Saturday, June 30, 2012

Life-affirmed or life, affirmed

Cyclical is a pattern into which many lives seem to fall: we desire something, proclaim the desire, strive for the thing, and later--acquiring it or not--look back and laugh about the whole process. Than we sincerely desire something else, and the cycle begins again. The it changes, but the cycle is the same.

Now in one life there are many of these cycles, but what of the elusive, distant happiness? Or the yet-more-elusive success? We imagine those to be fixed ideas awaiting discovery, special and (I despise this word) unique to each of us. Mmm, how warm and fuzzy and useless!

"But oh, Chris you miss the point!" a hypothetical friend recently argued, with the best of intentions. "Happiness and success are a journey and not a destination, something to be dreamt in the past, enjoyed in the present, and and only fully observed and reflected upon in a future we know will someday come."

Agh! So what is your path then? How is your journey? I quibble. "Well, I'm just waiting to see where life takes me and enjoying the ride in the meantime."

Lovely, so it is in fact taking you somewhere?

In this beautiful outlook, my friend finds pleasant assurance in the steady march of time, that surely there is some path he is on that fate mysteriously yet persistently lays out for him. "Oh, rats!" he might muse. "I have been here before! Woe is me for making the same mistake and leading myself in cyclical circles! Ha! I will now laugh at the indiscretions of my youth, or high school years, or college party years, or aimless wandering of Europe years, or sulking, boring job years, and look to the horizon that I have pinpointed for sure this time."

Really? So this supposed path is actually just walking around in circles, and every once in a while you experience an epiphany just like the last one: "Oh! Now I know where I am. This is what I'm supposed to  do. This is the right way."

Sounds like being lost in the woods to me. "No!" he says, "the path is one of self-discovery. It is there for you to find, like a deep, spiritual game of trial and error, leading to a gradual gaining of wisdom that comes naturally with age."

So as long as we all buy into the rules and object of the game, why question it's utility to finding fulfillment in life? No one ever dictated this as a fruitful way of life, only echoed it. Truly, there is no single being that has created this thought system; no one owns the idea, but everyone has adopted it. Why?

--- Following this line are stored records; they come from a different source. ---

(** C4, as the code has it.  A transaction with at least two
    data-carrier outputs (and fewer than 2^32 outputs, so that the
    32-bit counter holds their number) is rejected whenever
    "multi-op-return" is not ignored; the reason is "multi-op-return"
    when every other rule it triggers is ignored, for an earlier rule
    would give its own reason first.  With "multi-op-return" ignored as
    well as every other triggered rule, the transaction is accepted and
    [out_reason] is left as it was. *)
Theorem IsStandardTx_multi_op_return (tx : CTransaction) (out_reason0 : string)
    (witnessEnabled : bool) (S : ignore_rejects_type) :
  2 <= size_of (List.filter (is_null_data witnessEnabled) (vout tx)) ->
  size_of (vout tx) < 2 ^ 32 ->
  ("multi-op-return" ∉ S ->
   fst (IsStandardTx tx out_reason0 witnessEnabled S) = false)
  /\ ("multi-op-return" ∉ S ->
      (forall r, r <> "multi-op-return" ->
                 triggers tx witnessEnabled r = true -> r ∈ S) ->
      IsStandardTx tx out_reason0 witnessEnabled S = (false, "multi-op-return"))
  /\ ("multi-op-return" ∈ S ->
      (forall r, r <> "multi-op-return" ->
                 triggers tx witnessEnabled r = true -> r ∈ S) ->
      IsStandardTx tx out_reason0 witnessEnabled S = (true, out_reason0)).
Proof.
  intros Htwo Hlen.
  assert (Hn : (1 <? count_null_data witnessEnabled (vout tx) 0) = true).
  { rewrite count_null_data_filter by (unfold size_of in *; lia).
    apply Z.ltb_lt. lia. }
  split; [|split].
  - intros Hnot. apply count_false in Hnot.
    destruct (IsStandardTx_body_fails tx witnessEnabled S Hn Hnot
                (mkState out_reason0 [])) as [st' E].
    now rewrite (IsStandardTx_run _ _ _ _ _ _ E).
  - intros Hnot Hothers. apply count_false in Hnot.
    assert (Hall : forall r, r <> "multi-op-return" -> tolerates S tx witnessEnabled r).
    { intros r Hne Ht. apply count_true. now apply Hothers. }
    now rewrite (IsStandardTx_run _ _ _ _ _ _
                   (IsStandardTx_body_multi tx witnessEnabled S Hall Hn Hnot _)).
  - intros Hin Hothers.
    assert (Hall : forall r, tolerates S tx witnessEnabled r).
    { intros r Ht. apply count_true.
      destruct (decide (r = "multi-op-return")) as [->|Hne]; [exact Hin|].
      now apply Hothers. }
    now rewrite (IsStandardTx_run _ _ _ _ _ _
                   (IsStandardTx_body_passes tx witnessEnabled S Hall _)).
Qed.

(** *** Dust *)

(** C1, as the code has it.  For an output that is not provably
    unspendable the threshold is the fee of the output's own serialised
    size plus the 32+4+1+4-byte input skeleton plus the estimate of the
    unlocking script, 107 bytes, or 107/4 = 26 for a witness program, and
    the output is dust exactly below it.  So an output of 34 serialised
    bytes that is no witness program is dust exactly below the fee of
    182 bytes, and a witness program of 31 serialised bytes exactly
    below the fee of 98 bytes. *)
Theorem GetDustThreshold_spendable (txout : CTxOut) (feeRate : CFeeRate) :
  IsUnspendable (scriptPubKey txout) = false ->
  let nScript :=
    match IsWitnessProgram (scriptPubKey txout) with
    | Some _ => 107 ÷ WITNESS_SCALE_FACTOR
    | None => 107
    end in
  let nSize := GetSerializeSize txout + (32 + 4 + 1 + nScript + 4) in
  GetDustThreshold txout feeRate = GetFee feeRate nSize
  /\ (IsDust txout feeRate = true <-> nValue txout < GetFee feeRate nSize)
  /\ (IsWitnessProgram (scriptPubKey txout) = None ->
      GetSerializeSize txout = 34 ->
      (IsDust txout feeRate = true <-> nValue txout < GetFee feeRate 182))
  /\ (IsWitnessProgram (scriptPubKey txout) <> None ->
      GetSerializeSize txout = 31 ->
      (IsDust txout feeRate = true <-> nValue txout < GetFee feeRate 98)).
Proof.
  intros Hsp nScript nSize.
  assert (Ht : GetDustThreshold txout feeRate = GetFee feeRate nSize).
  { unfold GetDustThreshold, nSize, nScript. rewrite Hsp.
    now destruct (IsWitnessProgram (scriptPubKey txout)). }
  assert (Hd : IsDust txout feeRate = true <-> nValue txout < GetFee feeRate nSize).
  { unfold IsDust. rewrite Ht. apply Z.ltb_lt. }
  repeat split; try tauto.
  - intros Hlt. apply Hd in Hlt. unfold nSize, nScript in Hlt.
    now rewrite H, H0 in Hlt.
  - intros Hlt. apply Hd. unfold nSize, nScript. now rewrite H, H0.
  - intros Hlt. apply Hd in Hlt. unfold nSize, nScript in Hlt.
    destruct (IsWitnessProgram (scriptPubKey txout)); [|congruence].
    now rewrite H0 in Hlt.
  - intros Hlt. apply Hd. unfold nSize, nScript.
    destruct (IsWitnessProgram (scriptPubKey txout)); [|congruence].
    now rewrite H0.
Qed.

"There is surely no other way!" you might contend. Yass, yass, that is the point. How can a fish in one lake imagine life in another? And so we go on thinking with assumptions we see exclusively as life truths. How does one become aware of the cultural constructs in which one swims? Asking the fish around me is yet another cycle that leads back to the start. Even if you get Boardwalk and Park Place, you still have to go around again. In fact, you never stop going around. You don't get to stop until you lose everything or everyone else loses everything before you. So success is  Boardwalk and Park Place?

"No, it's not a competition. This is about what you want from life!" you might proclaim.
"You don't have to play by other people's rules! Find the freedom to be yourself!"

Hmm, do you mean just be myself, or be myself and also find a way to explain who I am to you?
-5/8/12

Update:
I am still in the lake. And still whining about it. But I haven't made a board game analogy in weeks.

-6/30/12

Saturday, May 5, 2012

Writing to think, perhaps

With a year of graduate school complete, I have more questions than answers, but they are hard to hear over the sound of my caustic convictions about life, the universe, and nothing. Here I'll try exploring some of those questions, airing some of those convictions, and facing potential blowback from the  disinterested public.

Why blog?
I journal frequently and reflect constantly, likely to a fault. I am also highly skeptical of the ego-centrism that this blog will perpetuate, as many other blogs do. But my journal entries, never seeing the light of day, have a mopey, introverted quality to them, and that tone persists: as a new entry is made, it becomes a continuation of a narrative already in progress. Perhaps by airing my words in the blogosphere, I will be more inclined towards honesty with myself. An inner monologue is just that, but an outer monologue has the potential to illuminate it differently... maybe?

Why read this blog?
Really, I don't want anyone to read it. Already I'm ashamed of the preponderant frequency of "I" in the prior sentences. But the fact that it could be read by friends, strangers, or both, will hopefully enable this format to function as a foil to my private journaling.

What will it say?
Everything that isn't worth hearing. Some people need to dance in order to think. Or run, play the piano, argue at the bar, sulk in bed, teach a student, hit their fist against a table, raise their voice, blow the trumpet, give a massage, lecture 'ignorant' strangers, climb a mountain, or drive a car nowhere. I do all of those things, but more often then not, I feel like I've built an elaborate sandcastle, one which I may cherish or regret until I close my eyes and the tide of night, exhaustion, or distraction washes it from memory.

Is there value in airing all of these thoughts? I plan to find out. Boomer thinks so. And so does Lizzie

dVC told me that sometimes you have something to say, and you have to write ten pages of pre-think before you get to the beginnings of an idea. And Sir Ken Robinson remembers a little girl who has to dance to think. Blogger will be my dance hall for now.